High level synthesis (HLS) has already established itself as a useful design strategy for AI and machine learning (ML) SoC design in the cloud and other locations where there are hefty computational resources. However, ML is now increasingly moving to the edge.
‘Machine learning at the edge: Using HLS to optimize power and performance‘ is a recently published white paper from Mentor that looks at the additional challenges this trend raises, and how they can be resolved.
Many of the emerging edge instances are application-specific and, by their nature, mean there are far stricter constraints in terms of power, performance and area – particularly power. That last factor rules out GPUs and TPUs, as well as the majority of ML accelerators.
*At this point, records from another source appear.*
(** Without interference the attempts of a job repeat one write. *)
Lemma retry_loop_quiet job more backoff pauses e s :
  is_append job = false →
  match retry_loop (λ _ x, x) job more backoff pauses e s with
  | (r, (e', s', _)) => e' = e ∧
    (contents s' = job_effect job e (contents s) ∨ r ≠ Ok tt ∧ contents s' = contents s)
  end.
Proof.
  intros Hidem. revert backoff pauses s. induction more as [|more IH]; intros backoff pauses s; cbn [retry_loop];
    pose proof (execute_job_tries job e Hidem s) as Htry; destruct (execute_job job e s) as [[[]|err] s1]; [by eauto|by naive_solver|by eauto|].
  specialize (IH (next_backoff backoff) (pauses ++ [backoff]) s1).
  destruct (retry_loop _ _ _ _ _ _ _) as [r [[e' s'] ps]]. destruct IH as [-> IH]. split; [done|].
  destruct Htry as [Hs|Hs], IH as [IH|[Hr IH]]; rewrite IH, Hs; rewrite ?job_effect_idempotent by done; auto.
Qed.

End laws.

(** ** How long a job is retried *)

Fixpoint backoffs (n : nat) (ms : N) : list N :=
  match n with 0 => [] | Datatypes.S n => ms :: backoffs n (next_backoff ms) end.
Definition total (l : list N) : N := foldr N.add 0%N l.

Lemma total_app l k : total (l ++ k) = (total l + total k)%N.
Proof. unfold total. rewrite foldr_app. induction l as [|x l IH]; [done|]. cbn. rewrite IH. lia. Qed.

Lemma retry_loop_pauses {St} `{WorkflowPersistence St} env job more backoff pauses e s :
  ∃ k, k ≤ more ∧ (retry_loop env job more backoff pauses e s).2.2 = pauses ++ take k (backoffs more backoff).
Proof.
  revert backoff pauses e s. induction more as [|more IH]; intros backoff pauses e s; cbn [retry_loop];
    destruct (execute_job job e s) as [[[]|err] s1]; try (exists 0; split; [lia|by rewrite take_0, app_nil_r]).
  destruct (env (length pauses) (e, s1)) as [e2 s2].
  destruct (IH (next_backoff backoff) (pauses ++ [backoff]) e2 s2) as (k & Hk & Hp).
  exists (Datatypes.S k). split; [lia|]. rewrite Hp. cbn. by rewrite <- app_assoc.
Qed.

(** The worker is never stuck at one job: whatever the store answers and whatever
    happens in between, it gives up after at most 50 attempts with at most 49
    pauses of one second to one minute each, 2643 seconds together. *)
Theorem retry_gives_up {St} `{WorkflowPersistence St} env job (w : Worker (St := St)) :
  ∃ new, w_pauses (process_job env job w) = w_pauses w ++ new ∧ length new ≤ 49 ∧
    Forall (λ ms, 1000 ≤ ms ≤ 60000)%N new ∧ (total new ≤ 2643000)%N.
Proof.
  destruct (retry_loop_pauses env job (MAX_RETRIES - 1) INITIAL_BACKOFF_MS (w_pauses w) (w_engine w) (w_store w))
    as (k & Hk & Hp).
  exists (take k (backoffs (MAX_RETRIES - 1) INITIAL_BACKOFF_MS)). split.
  { unfold process_job. destruct (retry_loop _ _ _ _ _ _ _) as [[[]|] [[e' s'] ps]]; exact Hp. }
  split; [rewrite length_take; change (MAX_RETRIES - 1) with 49 in Hk; lia|].
  set (l := backoffs (MAX_RETRIES - 1) INITIAL_BACKOFF_MS). split.
  - apply Forall_take. apply (bool_decide_eq_true_1 _). vm_compute. reflexivity.
  - assert (total l = 2643000)%N as <- by (vm_compute; reflexivity).
    rewrite <- (take_drop k l) at 2. rewrite total_app. lia.
Qed.

(** ** Draining accounts for every job *)

Definition carries_work (job : PersistJob) : bool := match job with JShutdown => false | _ => true end.
Definition accounted (d : DrainResult) : nat := dr_processed d + dr_failed d + dr_remaining d.

Section drain.
  Context {St : Type} {W : WorkflowPersistence St}.

Lemma drain_one_accounted job t d (w : Worker (St := St)) :
  let '(d', w') := drain_one job t d w in
  accounted d' = Datatypes.S (accounted d) ∧ dr_failed d ≤ dr_failed d' ∧
  w_errors w' = Nat.iter (dr_failed d' - dr_failed d) count_error (w_errors w).
Proof.
  unfold drain_one, accounted. destruct t; cbn.
  - rewrite Nat.sub_diag. split; [lia|]. done.
  - destruct (execute_job job (w_engine w) (w_store w)) as [[[]|err] s]; cbn; (split; [lia|]; split; [lia|]).
    + by rewrite Nat.sub_diag.
    + by replace (Datatypes.S (dr_failed d) - dr_failed d) with 1 by lia.
  - split; [lia|]. split; [lia|]. by replace (Datatypes.S (dr_failed d) - dr_failed d) with 1 by lia.
Qed.

Lemma iter_count_error a b n : Nat.iter a count_error (Nat.iter b count_error n) = Nat.iter (a + b) count_error n.
Proof. symmetry. apply Nat.iter_add. Qed.

Lemma drain_accounted timing n queue d (w : Worker (St := St)) :
  let '(d', w') := drain_retry_queue timing n queue d w in
  accounted d' = accounted d + count carries_work queue ∧ dr_failed d ≤ dr_failed d' ∧
  w_errors w' = Nat.iter (dr_failed d' - dr_failed d) count_error (w_errors w).
Proof.
  revert n d w. induction queue as [|job queue IH]; intros n d w.
  { cbn. rewrite Nat.sub_diag. split; [lia|]. done. }
  rewrite count_cons. destruct (carries_work job) eqn:Hj.
  - assert (drain_retry_queue timing n (job :: queue) d w =
      let '(d, w) := drain_one job (timing n) d w in drain_retry_queue timing (Datatypes.S n) queue d w) as -> by (by destruct job).
    pose proof (drain_one_accounted job (timing n) d w) as H1. destruct (drain_one _ _ _ _) as [d1 w1].
    specialize (IH (Datatypes.S n) d1 w1). destruct (drain_retry_queue _ _ _ _ _) as [d' w'].
    destruct H1 as (Ha1 & Hf1 & He1), IH as (Ha & Hf & He). split; [lia|]. split; [lia|].
    rewrite He, He1, iter_count_error. f_equal. lia.
  - destruct job; try done. apply IH.
Qed.

(** At shutdown every job still queued is accounted for: it was saved, its single
    attempt failed or timed out (and the error counter grew), or it was left
    because the time was up; nothing is dropped silently. *)
Theorem shutdown_drain_accounts env timing before queue (w : Worker (St := St)) :
  Forall (λ job, carries_work job = true) before →
  ∃ d w1, retry_worker env timing (before ++ JShutdown :: queue) w = (Some d, w1) ∧
    accounted d = count carries_work queue ∧
    w_errors w1 = Nat.iter (dr_failed d) count_error (w_errors (fold_left (λ w job, process_job env job w) before w)).
Proof.
  intros Hb. revert w. induction Hb as [|job before Hj Hb IH]; intros w.
  - cbn [retry_worker app fold_left].
    pose proof (drain_accounted timing 0 queue (mkDrain 0 0 0) w) as H. destruct (drain_retry_queue _ _ _ _ _) as [d w1].
    destruct H as (Ha & _ & He). exists d, w1. split; [done|]. split; [done|]. cbn in He. by rewrite Nat.sub_0_r in He.
  - destruct (IH (process_job env job w)) as (d & w1 & Hrun & H). exists d, w1. split; [|exact H].
    destruct job; try done; exact Hrun.
Qed.
End drain.

(** ** Saving with retries *)

Section saving.
  Context {St : Type} {W : WorkflowPersistence St}.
At the same time, the demands being placed on ML systems everywhere are becoming more complex. Image processing, for example, is using more spatial and temporal inputs. In this context, CPUs are often too slow.
As a result, these edge use-cases can often involve custom design, and, given the nature of machine learning, the convolutional neural networks that underpin it, and ML’s broader evolution, these are sometimes best achieved using multiple processing architectures (e.g. early-stage fused-layer/later-stage multi-channel array) because of progressively different demands on buffers and memory. The resulting memory architectures are also complex.
Trying to realize this kind of design at the RTL is hard. Verification is lengthy, for a start. The paper considers how HLS is a better enabler for this kind of multi-architecture project in terms of both design and verification, using inherent techniques such a automatic memory partitioning and power optimization.
With ML algorithms themselves still in a state of rapid evolution, it also notes that the synthesizable C++ that HLS produces can be fed back into the frameworks (e.g. Caffe, TensorFlow) on which the algorithms are developed for more complete system verification.